→ **TASK**
Beneath this instruction is a block of data; output from it exactly the lines that run from the one containing "[json.load] reads back" through the one containing "Inductive lookup_hit : lookup_response", inclusive.

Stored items
(** The whole cache as a JSON object. *)
Definition cache_json (cache : gmap pystr cache_entry) : json :=
  JObj (map (fun kv => (kv.1, entry_json kv.2)) (map_to_list cache)).

(** [save_version_cache(cache)]: when [open(CACHE_FILE, "w")] raises, the
    file is left as it was; otherwise the dump is written, and the next
    [json.load] reads back the value [json.dump] wrote. The logging after
    the write (which may raise [KeyError] on an entry without "version" or
    "app_name") is caught by the handler and does not touch the file. *)
Definition save_version_cache (open_ok : bool) (st : cache_store)
    (cache : gmap pystr cache_entry) : cache_store :=
  if open_ok then StoreJson (cache_json cache) else st.

(** [cache.get(app_id, {}).get("version", "")] on a dict loaded from the
    file; [None] when [.get] is called on a value that is not a dict
    ([AttributeError]). *)
Definition cached_version_json (cache : jobj) (app_id : pystr) : option json :=
  match obj_get cache app_id with
  | None => Some (JStr [])
  | Some (JObj ent) => Some (default (JStr []) (obj_get ent (py "version")))
  | Some _ => None
  end.

(** * Properties *)

(** ** Storefront responses, as the claims speak of them *)

(** The result count a reply reports ([data.get("resultCount", 0)]),
    [None] when it is not a number. *)
Definition result_count (d : jobj) : option Z :=
  match obj_get d (py "resultCount") with
  | None => Some 0%Z
  | Some (JNum n) => Some n
  | Some (JBool b) => Some (if b then 1%Z else 0%Z)
  | Some _ => None
  end.

(** A reply that reports a positive result count and carries the record as
    the first element of [results]. *)
Inductive lookup_hit : lookup_response -> jobj -> Prop :=
| lookup_hit_intro d n app rest :
    result_count d = Some n -> (0 < n)%Z ->
    obj_get d (py "results") = Some (JArr (JObj app :: rest)) ->
    lookup_hit (LookupReply 200 (Some (JObj d))) app.

(** A miss: a transport failure (the call raises, a non-200 status, a body
    that is not JSON or not an object, a malformed count or result list),
    or a reply that reports no result. *)
Inductive lookup_miss : lookup_response -> Prop :=
| miss_transport : lookup_miss LookupRaised
| miss_status s b : s <> 200%Z -> lookup_miss (LookupReply s b)
| miss_not_json : lookup_miss (LookupReply 200 None)
| miss_not_object j : is_dict j = false -> lookup_miss (LookupReply 200 (Some j))
| miss_bad_count d : result_count d = None -> lookup_miss (LookupReply 200 (Some (JObj d)))
| miss_zero d n : result_count d = Some n -> (n <= 0)%Z ->
    lookup_miss (LookupReply 200 (Some (JObj d)))
| miss_bad_results d n : result_count d = Some n -> (0 < n)%Z ->
    (forall app rest, obj_get d (py "results") <> Some (JArr (JObj app :: rest))) ->
    lookup_miss (LookupReply 200 (Some (JObj d))).

Lemma py_gt_zero_result_count (d : jobj) :
  py_gt_zero (match obj_get d (py "resultCount") with Some v => v | None => JNum 0 end)
  = option_map (fun n => (0 <? n)%Z) (result_count d).
Proof.
  unfold result_count. destruct (obj_get d (py "resultCount")) as [[]|]; simpl; auto.
  destruct b; reflexivity.
Qed.

Lemma lookup_hit_or_miss (resp : lookup_response) :
  (exists app, lookup_hit resp app) \/ lookup_miss resp.
Proof.
  destruct resp as [|s [j|]]; [right; constructor| |].
  - destruct (Z.eq_dec s 200%Z) as [->|Hs]; [|right; now constructor].
    destruct j as [| | | | |d]; try (right; apply miss_not_object; reflexivity).
    destruct (result_count d) as [n|] eqn:Hc; [|right; now apply miss_bad_count].
    destruct (Z_lt_le_dec 0 n) as [Hn|Hn]; [|right; eapply miss_zero; eauto].
    destruct (obj_get d (py "results")) as [r|] eqn:Hr;
      [|right; eapply miss_bad_results; eauto; intros; congruence].
    destruct r as [| | | |items|];
      try (right; eapply miss_bad_results; eauto; intros; congruence).
    destruct items as [|[| | | | |app] rest];
      try (right; eapply miss_bad_results; eauto; intros; congruence).
    left. eexists. econstructor; eauto.
  - destruct (Z.eq_dec s 200%Z) as [->|Hs]; [right; apply miss_not_json|right; now constructor].
Qed.

Lemma try_region_hit (region : pystr) (resp : lookup_response) (app : jobj) :
  lookup_hit resp app ->
  try_region region resp = IterReturn (obj_set app (py "detected_region") (JStr region)).
Proof.
  intros [d n app' rest Hc Hn Hr]. simpl.
  rewrite py_gt_zero_result_count, Hc. simpl.
  replace (0 <? n)%Z with true by (symmetry; apply Z.ltb_lt; lia).
  now rewrite Hr.
Qed.
(** * Zeptor: the XDP route filter and the TC HTTP cache probe

    A shallow embedding of [src/bpf/xdp_router.c] and [src/bpf/tc_cache.c].

    Both programs walk a packet buffer that is delimited by the two
    pointers [data] and [data_end] of their context argument.  The buffer
    is a list of bytes; a pointer into it is its offset from [data], so
    [data] is [0] and [data_end] is the length of the list.  A dereference
    outside the buffer is a fault of the model ([None]); every pointer
    comparison against [data_end], every dereference of packet memory and
    every helper call is recorded in a trace, in program order.

    The headers the programs include ([vmlinux.h], [bpf_helpers.h],
    [bpf_endian.h]) are not among the sources; the struct layouts, the
    verdict codes and the helpers taken from them are marked as such
    below.  The maps are the kernel's: a lookup is answered by the current
    contents of the map, which the programs never write, except for the
    counters of [stats]. *)

From Stdlib Require Import ZArith List Bool Lia.
From Stdlib Require Import Strings.Byte.
Import ListNotations.
Open Scope Z_scope.

(** ** Machine integers *)

Definition u64 (x : Z) : Z := x mod 2 ^ 64.

(** The eBPF target inherits the byte order of the host it is compiled
    for; the sources do not fix it. *)
Inductive byte_order : Type := LittleEndian | BigEndian.
Lemma createJiraError_object (now status : Z) (response : JSON) :
  Spec.is_object response = true ->
  Spec.errorMessages_is_list response = true ->
  (status = 429%Z -> Spec.resetAt_of now response <> None) ->
  exists e,
    Errors.createJiraError now status response = Ok e
    /\ err_name e = Spec.kind_of_status status
    /\ err_message e
       = if Z.eqb status 404
         then "Resource not found: " ++ Spec.structured_message response
         else Spec.structured_message response.
Proof.
  intros E Hlist Hreset.
  unfold Errors.createJiraError. rewrite object_guard, E.
  destruct (deriveMessage_structured response Hlist) as (m & Hm & Hstr).
  rewrite Hm. unfold Spec.kind_of_status.
  destruct (Z.eqb status 401) eqn:E401.
  { apply Z.eqb_eq in E401. subst status. eexists. repeat split.
    simpl. exact Hstr. }
  destruct (Z.eqb status 403) eqn:E403.
  { apply Z.eqb_eq in E403. subst status. eexists. repeat split.
    simpl. exact Hstr. }
  destruct (Z.eqb status 404) eqn:E404.
  { eexists. repeat split. simpl. now rewrite Hstr. }
  destruct (Z.eqb status 409) eqn:E409.
  { eexists. repeat split. simpl. exact Hstr. }
  destruct (Z.eqb status 400) eqn:E400.
  { eexists. repeat split. simpl. exact Hstr. }
  destruct (Z.eqb status 422) eqn:E422.
  { eexists. repeat split. simpl. exact Hstr. }
  simpl orb. cbv iota.
  destruct (Z.eqb status 429) eqn:E429.
  { apply Z.eqb_eq in E429. specialize (Hreset E429).
    unfold Spec.resetAt_of in Hreset.
    destruct (match Js.prop response "resetAt" with
              | Some v => if Js.truthy v then Errors.new_Date v
                          else Some (now + 60000)%Z
              | None => Some (now + 60000)%Z
              end) as [ t | ]; [ | congruence ].
    eexists. repeat split. simpl. exact Hstr. }
  eexists. repeat split. simpl. exact Hstr.
Qed.

(** What [createJiraError] throws instead of returning is never one of
    the Jira error classes. *)
Lemma createJiraError_throws_plain (now status : Z) (response : JSON) (e : JsError) :
  Errors.createJiraError now status response = Throw e ->
  Errors.isJiraError e = false.
Proof.
  unfold Errors.createJiraError.
  destruct (Js.truthy response && Js.typeof_object response); [ | discriminate ].
  destruct (Errors.deriveMessage response) as [ m | e0 ] eqn:D.
  - repeat match goal with
           | |- context [if ?b then _ else _] => destruct b
           end; try discriminate.
    unfold Errors.JiraRateLimitError.
    destruct (match Js.prop response "resetAt" with
              | Some v => if Js.truthy v then Errors.new_Date v
                          else Some (now + 60000)%Z
              | None => Some (now + 60000)%Z
              end); intros E; inversion E; reflexivity.
  - intros E. inversion E; subst e0. clear E.
    unfold Errors.deriveMessage in D.
    destruct (Errors.length_positive _); [ | discriminate ].
    destruct (Errors.or_else (Js.prop response "errorMessages") (JArr []));
      inversion D; reflexivity.
Qed.


End CreateJiraError.

Section CreateJiraErrorRuns.
#[local] Existing Instance Sample.platform.



Example createJiraError_validation :
  Errors.createJiraError 0 400
    (JObj [("errorMessages", JArr []);
           ("errors", JObj [("summary", JStr "is required")])])
  = Ok (Errors.JiraValidationError (JStr "summary: is required") 400
          (JObj [("errorMessages", JArr []);
                 ("errors", JObj [("summary", JStr "is required")])])).
Proof. reflexivity. Qed.

End CreateJiraErrorRuns.

(* --------------------------------------------------------------------- *)
(** ** C10: what a response makes the request helper return or throw     *)
(* --------------------------------------------------------------------- *)

Section Responses.
Context `{Platform}.
Variable w : World.

(** The outcome of a request whose fetch was answered by [r]. *)
Lemma outcome_responds (n : nat) (r : Response) :
  Spec.outcome_of w (Utils.mkPending n (Responds r))
  = if Z.eqb (resp_status r) 204 then Ok success_true
    else match fst (Utils.parseResponseBody r initial) with
         | Throw e => Throw e
         | Ok responseBody =>
             if Utils.response_ok r then Ok responseBody
             else match Errors.createJiraError (now w) (resp_status r)
                          responseBody with
                  | Ok e => Throw e
                  | Throw e => Throw e
                  end
         end.
Proof.
  unfold Spec.outcome_of, Utils.jiraRequest_settle, try_catch, bind,
    Utils.logToFile, ret, throw, lift.
  cbn [Utils.pend_outcome requests logged initial].
  destruct (Z.eqb (resp_status r) 204); [ reflexivity | ].
  destruct (Run.Logs_any_parseResponseBody r) as (rp & lp & _ & Hp).
  rewrite !Hp. cbn [fst].
  destruct rp as [ responseBody | e ]; [ | reflexivity ].
  cbn [requests logged].
  destruct (Utils.response_ok r); [ reflexivity | ].
  cbn [negb].
  destruct (Errors.createJiraError (now w) (resp_status r) responseBody);
    reflexivity.
Qed.

(** [parseResponseBody] throws nothing but the XML error. *)
Lemma parseResponseBody_throws_xml (r : Response) (e : JsError) :
  fst (Utils.parseResponseBody r initial) = Throw e -> e = Utils.xml_error.
Proof.
  unfold Utils.parseResponseBody.
  destruct (Z.eqb (resp_status r) 204); [ discriminate | ].
  destruct (Utils.contentType_includes r "application/json").
  - destruct (negb (Str.nonempty (resp_text r))); [ discriminate | ].
    destruct (JSON_parse (resp_text r)); discriminate.
  - destruct (Utils.contentType_includes r "application/xml");
      [ | discriminate ].
    unfold bind, Utils.logToFile, throw. simpl. congruence.
Qed.

Lemma parseResponseBody_json_blank (r : Response) :
  Z.eqb (resp_status r) 204 = false ->
  Utils.contentType_includes r "application/json" = true ->
  resp_text r = EmptyString \/ (exists e, JSON_parse (resp_text r) = Throw e) ->
  fst (Utils.parseResponseBody r initial) = Ok success_true.
Proof.
  intros E204 Ejson Hbody. unfold Utils.parseResponseBody.
  rewrite E204, Ejson.
  destruct Hbody as [ Hempty | (e & Hparse) ].
  - now rewrite Hempty.
  - destruct (negb (Str.nonempty (resp_text r))); [ reflexivity | ].
    now rewrite Hparse.
Qed.

Lemma parseResponseBody_xml (r : Response) :
  Z.eqb (resp_status r) 204 = false ->
  Utils.contentType_includes r "application/json" = false ->
  Utils.contentType_includes r "application/xml" = true ->
  fst (Utils.parseResponseBody r initial) = Throw Utils.xml_error.
Proof.
  intros E204 Ejson Exml. unfold Utils.parseResponseBody.
  now rewrite E204, Ejson, Exml.
Qed.

(** C10, as amended.  A 204 yields [{success: true}] whatever its content
    type.  For any other status, a JSON-typed response whose body is
    empty or does not parse makes [parseResponseBody] yield
    [{success: true}], which the request helper returns when the status
    is in the 2xx range and turns into the classified [JiraError] of the
    status otherwise; a response typed [application/xml] and not
    [application/json] raises the XML error.  A classified [JiraError]
    is raised only for a status outside the 2xx range. *)
Theorem response_outcomes (n : nat) (r : Response) :
  let outcome := Spec.outcome_of w (Utils.mkPending n (Responds r)) in
  (resp_status r = 204%Z ->
   outcome = Ok success_true
   /\ fst (Utils.parseResponseBody r initial) = Ok success_true)
  /\ (resp_status r <> 204%Z ->
      Utils.contentType_includes r "application/json" = true ->
      resp_text r = EmptyString \/ (exists e, JSON_parse (resp_text r) = Throw e) ->
      fst (Utils.parseResponseBody r initial) = Ok success_true
      /\ (Utils.response_ok r = true -> outcome = Ok success_true)
      /\ (Utils.response_ok r = false ->
          exists e, outcome = Throw e
                    /\ Errors.isJiraError e = true
                    /\ err_name e = Spec.kind_of_status (resp_status r)))
  /\ (resp_status r <> 204%Z ->
      Utils.contentType_includes r "application/json" = false ->
      Utils.contentType_includes r "application/xml" = true ->
      fst (Utils.parseResponseBody r initial) = Throw Utils.xml_error
      /\ outcome = Throw Utils.xml_error
      /\ Errors.isJiraError Utils.xml_error = false)
  /\ (forall e, outcome = Throw e -> Errors.isJiraError e = true ->
                Utils.response_ok r = false).
Proof.
  intros outcome. unfold outcome. rewrite outcome_responds.
  split; [ | split; [ | split ] ].
  - intros E. unfold Utils.parseResponseBody. rewrite E. split; reflexivity.
  - intros E Ejson Hbody. apply Z.eqb_neq in E. rewrite E.
    rewrite (parseResponseBody_json_blank r E Ejson Hbody).
    split; [ reflexivity | ]. split.
    + intros Eok. now rewrite Eok.
    + intros Eok. rewrite Eok.
      destruct (createJiraError_object (now w) (resp_status r) success_true)
        as (e & He & Hname & _); [ reflexivity | reflexivity | discriminate | ].
      rewrite He. exists e. split; [ reflexivity | ]. split; [ | exact Hname ].
      unfold Errors.isJiraError. rewrite Hname. unfold Spec.kind_of_status.
      repeat match goal with
             | |- context [if ?b then _ else _] => destruct b
             end; reflexivity.
  - intros E Ejson Exml. apply Z.eqb_neq in E. rewrite E.
    rewrite (parseResponseBody_xml r E Ejson Exml).
    repeat split.
  - intros e Hout Hjira.
    destruct (Z.eqb (resp_status r) 204); [ discriminate | ].
    destruct (fst (Utils.parseResponseBody r initial)) as [ responseBody | e0 ] eqn:P.
    + destruct (Utils.response_ok r); [ discriminate | reflexivity ].
    + apply parseResponseBody_throws_xml in P. inversion Hout; subst.
      discriminate.
Qed.

End Responses.

Section ResponsesRuns.
#[local] Existing Instance Sample.platform.

(** C10 fails as stated, twice.  A response typed [application/xml]
    raises no error when its status is 204; and a JSON-typed response
    with an empty body yields an error, not [{success: true}], when its
    status is 500. *)
Lemma response_outcomes_counterexample :
  (Utils.contentType_includes Sample.no_content_xml "application/xml" = true
   /\ fst (Utils.parseResponseBody Sample.no_content_xml initial) = Ok success_true
   /\ fst (Utils.jiraRequest Sample.cfg
             (Sample.world_of (fun _ => Responds Sample.no_content_xml))
             "issue/AIF-17" Utils.noOptions initial) = Ok success_true)
  /\ (Utils.contentType_includes Sample.blank_error "application/json" = true
      /\ resp_text Sample.blank_error = EmptyString
      /\ fst (Utils.jiraRequest Sample.cfg
                (Sample.world_of (fun _ => Responds Sample.blank_error))
                "issue/AIF-17" Utils.noOptions initial)
         = Throw (mkJsError NJiraError "Unknown error" (Some 500%Z)
                    (Some success_true) None)).
Proof. repeat split. Qed.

→ **EXERCISE ANSWER**
    [json.load] reads back the value [json.dump] wrote. The logging after
    the write (which may raise [KeyError] on an entry without "version" or
    "app_name") is caught by the handler and does not touch the file. *)
Definition save_version_cache (open_ok : bool) (st : cache_store)
    (cache : gmap pystr cache_entry) : cache_store :=
  if open_ok then StoreJson (cache_json cache) else st.

(** [cache.get(app_id, {}).get("version", "")] on a dict loaded from the
    file; [None] when [.get] is called on a value that is not a dict
    ([AttributeError]). *)
Definition cached_version_json (cache : jobj) (app_id : pystr) : option json :=
  match obj_get cache app_id with
  | None => Some (JStr [])
  | Some (JObj ent) => Some (default (JStr []) (obj_get ent (py "version")))
  | Some _ => None
  end.

(** * Properties *)

(** ** Storefront responses, as the claims speak of them *)

(** The result count a reply reports ([data.get("resultCount", 0)]),
    [None] when it is not a number. *)
Definition result_count (d : jobj) : option Z :=
  match obj_get d (py "resultCount") with
  | None => Some 0%Z
  | Some (JNum n) => Some n
  | Some (JBool b) => Some (if b then 1%Z else 0%Z)
  | Some _ => None
  end.

(** A reply that reports a positive result count and carries the record as
    the first element of [results]. *)
Inductive lookup_hit : lookup_response -> jobj -> Prop :=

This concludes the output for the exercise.